Problem Description
There is a rectangular room, covered with square tiles. Each tile is colored either red or black. A man is standing on a black tile. From a tile, he can move to one of four adjacent tiles. But he can't move on red tiles, he can move only on black tiles.
Write a program to count the number of black tiles which he can reach by repeating the moves described above.
Input
The input consists of multiple data sets. A data set starts with a line containing two positive integers W and H; W and H are the numbers of tiles in the x- and y- directions, respectively. W and H are not more than 20.
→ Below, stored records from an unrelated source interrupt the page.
Lemma construct_fresh c l :
  w_lastSync (shared (construct c l)) = None /\ settled (construct c l) = [].
Proof.
  unfold construct, startAutoSync.
  destruct (autoSync c); [|split; reflexivity].
  destruct (0 <? syncInterval c); split; reflexivity.
Qed.

(** X11. [lastSync] moves only when a run resolves, at that very step and
    to the time of that step: any other step of the engine, the
    rejection of a run included, leaves it as it was.  So from its
    construction on the engine has [lastSync] unset (what [getSyncStatus]
    reports as [null]) exactly as long as no run has resolved. *)
Theorem lastSync_moves_only_when_a_run_resolves octokit c l e :
  rtc (step octokit) (construct c l) e ->
  (w_lastSync (shared e) = None <-> Forall (fun r => ~ resolved r) (settled e)) /\
  forall e', step octokit e e' ->
    (w_lastSync (shared e') = w_lastSync (shared e) /\
     (settled e' = settled e \/
      exists err, settled e' = (settled e ++ [Throw err])%list)) \/
    (exists i now out,
       e' = resume octokit i now e /\
       w_lastSync (shared e') = Some now /\
       settled e' = (settled e ++ [Ok out])%list).
Proof.
  intros Hreach. split; [|apply step_lastSync].
  revert e Hreach.
  apply (rtc_ind_r
           (fun e => w_lastSync (shared e) = None <->
                     Forall (fun r => ~ resolved r) (settled e))).
  2: intros e1 e2 _ Hstep IH.
  - destruct (construct_fresh c l) as [-> ->]. split; [constructor | reflexivity].
  - destruct (step_lastSync octokit e1 e2 Hstep)
      as [[Hl [Hs | [err Hs]]] | (i & now & out & _ & Hl & Hs)]; rewrite ?Hl, Hs.
    + exact IH.
    + rewrite IH. split.
      * intros H. apply Forall_app. split; [exact H|].
        constructor; [|constructor]. intros [o Ho]. discriminate Ho.
      * intros H. now apply Forall_app in H as [H _].
    + split; [discriminate|]. intros H. apply Forall_app in H as [_ H].
      inversion H as [|? ? Hn _]; subst. destruct Hn. now exists out.
Qed.

(** The engine is constructed with [autoSync] on, over an empty
    directory; its first run is resumed up to its last [await], and then
    once more, at time 9: it resolves, and [lastSync] is 9. *)
Lemma lastSync_moves_only_when_a_run_resolves_witness :
  let e1 := resumes (Examples.repo "1.0.0") 8 [0; 0; 0; 0]%nat
              (construct (mkConfig true 60) (Folder ∅)) in
  let e2 := resume (Examples.repo "1.0.0") 0 9 e1 in
  runs e1 <> [] /\ w_lastSync (shared e1) = None /\
  exists i now out,
    e2 = resume (Examples.repo "1.0.0") i now e1 /\
    w_lastSync (shared e2) = Some now /\
    settled e2 = (settled e1 ++ [Ok out])%list.
Proof.
  intros e1 e2.
  destruct (lastSync_moves_only_when_a_run_resolves (Examples.repo "1.0.0")
              (mkConfig true 60) (Folder ∅) e1 (resumes_reachable _ _ _ _))
    as [Hnone Hstep].
  assert (Hlt : (0 < List.length (runs e1))%nat) by (vm_compute; lia).
  split; [vm_compute; discriminate|].
  split; [apply Hnone; vm_compute; constructor|].
  destruct (Hstep e2 (step_resume (Examples.repo "1.0.0") e1 0 9 Hlt))
    as [[Hl _] | H]; [vm_compute in Hl; discriminate Hl | exact H].
Defined.

Lemma step_timer_off octokit e e' :
  step octokit e e' -> syncTimer e = false -> syncTimer e' = false.
Proof.
  intros [e1 | e1 _ | e1 i now _ | e1] Hoff; try exact Hoff; [|reflexivity].
  unfold resume. destruct (runs e1 !! i) as [r|]; [|exact Hoff].
  destruct (resume_run octokit now r (shared e1)) as [[r'|out] w']; exact Hoff.
Qed.

(** X12. [stopAutoSync] leaves the runs in flight as they are, and after
    it the timer stays cleared whatever happens next (manual triggers,
    resumptions): no later step of the engine is a fire of the timer. *)
Theorem stopAutoSync_is_final octokit e e' :
  rtc (step octokit) (stopAutoSync e) e' ->
  runs (stopAutoSync e) = runs e /\
  shared (stopAutoSync e) = shared e /\
  syncTimer e' = false /\
  forall e'', step octokit e' e'' -> syncTimer e'' = false.
Proof.
  intros Hreach. split; [reflexivity|]. split; [reflexivity|].
  assert (Hoff : syncTimer e' = false).
  { revert e' Hreach.
    apply (rtc_ind_r (fun e' => syncTimer e' = false)); [reflexivity|].
    intros e1 e2 _ Hstep IH. exact (step_timer_off octokit e1 e2 Hstep IH). }
  split; [exact Hoff|]. intros e'' Hstep.
  exact (step_timer_off octokit e' e'' Hstep Hoff).
Qed.

Lemma stopAutoSync_is_final_witness :
  syncTimer (forceSync (stopAutoSync (construct (mkConfig true 60) (Folder ∅))))
  = false.
Proof.
  refine (proj1 (proj2 (proj2
            (stopAutoSync_is_final (Examples.repo "1.0.0")
               (construct (mkConfig true 60) (Folder ∅))
               (forceSync (stopAutoSync (construct (mkConfig true 60) (Folder ∅))))
               _)))).
  eapply rtc_l; [apply step_forceSync | apply rtc_refl].
Defined.

(** X13. The defaults of the constructor hold for absent properties
    only.  The first run is started when [autoSync] is absent or [true],
    not when it is given as [undefined]; the timer is then armed when
    [syncInterval] is absent (60 minutes) or positive, not when it is
    given as [undefined], zero or negative, and in either case the manual
    trigger remains; [getSyncStatus] reports [autoSync] as it was
    resolved, and no [lastSync]. *)
Theorem constructor_defaults octokit c l :
  let g := new_GitHubSync c l in
  let enabled :=
    match autoSync_given c with
    | Absent | Given true => true
    | Undefined | Given false => false
    end in
  let positive :=
    match syncInterval_given c with
    | Absent => true
    | Undefined => false
    | Given minutes => 0 <? minutes
    end in
  runs (this_engine g) = (if enabled then [AwaitListing] else []) /\
  syncTimer (this_engine g) = enabled && positive /\
  w_disk (shared (this_engine g)) = l /\
  step octokit (this_engine g) (forceSync (this_engine g)) /\
  getSyncStatus g
  = mkStatus None
      (match autoSync_given c with
       | Absent => Some true
       | Undefined => None
       | Given b => Some b
       end)
      (repo c).
Proof.
  destruct c as [r t ld [| |[]] [| |minutes]]; cbv zeta;
    unfold new_GitHubSync, with_defaults, effective, construct, startAutoSync,
      getSyncStatus;
    cbn [autoSync_given syncInterval_given defaulted s_autoSync s_syncInterval
         autoSync syncInterval this_engine this_config s_repo repo];
    try change (0 <? 60) with true; try change (0 <? 0) with false;
    cbv iota;
    try (destruct (0 <? minutes));
    repeat split; try apply step_forceSync.
Qed.

(** ** Runs that interleave *)

Lemma perform_slot p a s :
  is_folder (disk s) = true ->
  dir (snd (perform p a s)) !! basename p = new_slot a (dir s !! basename p) /\
  (forall k, k <> basename p -> dir (snd (perform p a s)) !! k = dir s !! k) /\
  is_folder (disk (snd (perform p a s))) = true.
Proof.
  destruct s as [[mk|d] f ls a0 u e]; [discriminate|]. intros _. unfold dir.
  destruct a as [|err|m []]; cbn [perform snd disk new_slot contents is_folder];
    (split; [|split]); try reflexivity; try (intros k _; reflexivity);
    try apply lookup_insert_eq;
    intros k Hk; apply lookup_insert_ne; congruence.
Qed.

Lemma syncEntries_slot octokit files s f :
  is_folder (disk s) = true ->
  List.NoDup (map key files) -> In f files -> selected f = true ->
  stat (disk (snd (syncEntries octokit files s))) (key f)
  = new_slot (decide (octokit (e_path f)) (stat (disk s) (key f)))
             (stat (disk s) (key f)).
Proof.
  revert s. induction files as [|g files IH]; intros s Hf Hnd Hin Hsel;
    [destruct Hin|].
  inversion Hnd as [|? ? Hnotin Hnd']; subst.
  rewrite syncEntries_cons. destruct Hin as [-> | Hin].
  - rewrite syncEntries_stat_other by assumption. now apply syncEntry_slot.
  - rewrite IH by (try assumption; now rewrite syncEntry_folder).
    assert (Hne : key f <> key g).
    { intros Heq. apply Hnotin. rewrite <- Heq. now apply in_map. }
    now rewrite (syncEntry_stat_other octokit g s (key f) Hne).
Qed.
There are H more lines in the data set, each of which includes W characters. Each character represents the color of a tile as follows.
'.' - a black tile
'#' - a red tile
'@' - a man on a black tile(appears exactly once in a data set)
Output
For each data set, your program should output a line which contains the number of tiles he can reach from the initial tile (including itself).
Sample Input
6 9
....#.
.....#
......
......
......
......
......
#@...#
.#..#.
11 9
.#.........
.#.#######.
.#.#.....#.
.#.#.###.#.
.#.#..@#.#.
.#.#####.#.
.#.......#.
.#########.
...........
11 6
..#..#..#..
..#..#..#..
..#..#..###
..#..#..#@.
..#..#..#..
..#..#..#..
7 7
..#.#..
..#.#..
###.###
...@...
###.###
..#.#..
..#.#..
0 0
Sample Output
45
59
6
13
题意:一个人在一个H*W矩形房间中,当前位置为 @ 点。他只能沿上下左右4个方向走,且只能走 . 点,不能走 # 点,已走过的 . 点可重复走,问他最多可走多少 . 点。
由于已走过的 . 点可重复走,故可考虑无回溯DFS,将走过的 . 点标记为 #,这样可避免设置vis数组。最终结果即走过的 . 数目。
#include<string.h>
#include<stdio.h>
#include<algorithm>
#define N 20
int n,m;
char map[N][N];
bool have[N][N];
int count,trueRow,trueCol;
void bfs(int row, int col){
if(row < n && row >= 0 && col < m && col>=0){//越界
if((map[row][col] == '.' || map[row][col] == '@' ) && have[row][col] == false){
have[row][col] = true;//开始的时候没把’@‘加上,盲区了吧
count++; //计数
bfs(row-1,col);//上下左右遍历
bfs(row,col+1);
bfs(row+1,col);
bfs(row,col-1);
}
}
}
int main()
{
int i,j;
scanf("%d%d",&m,&n);
getchar(); //输入n之后的换行符
memset(have,false,sizeof(have));
for(i=0; i<n; i++){
for(j=0; j<m; j++){
scanf("%c", &map[i][j]);
if(map[i][j] == '@'){//确定开始位置
trueRow = i;
trueCol = j;
}
}
getchar();//输入一行之后的换行符
}
count = 0;//全局的能联通的个数
bfs(trueRow, trueCol);//宽度优先遍历
printf("%d\n",count);
return 0;
}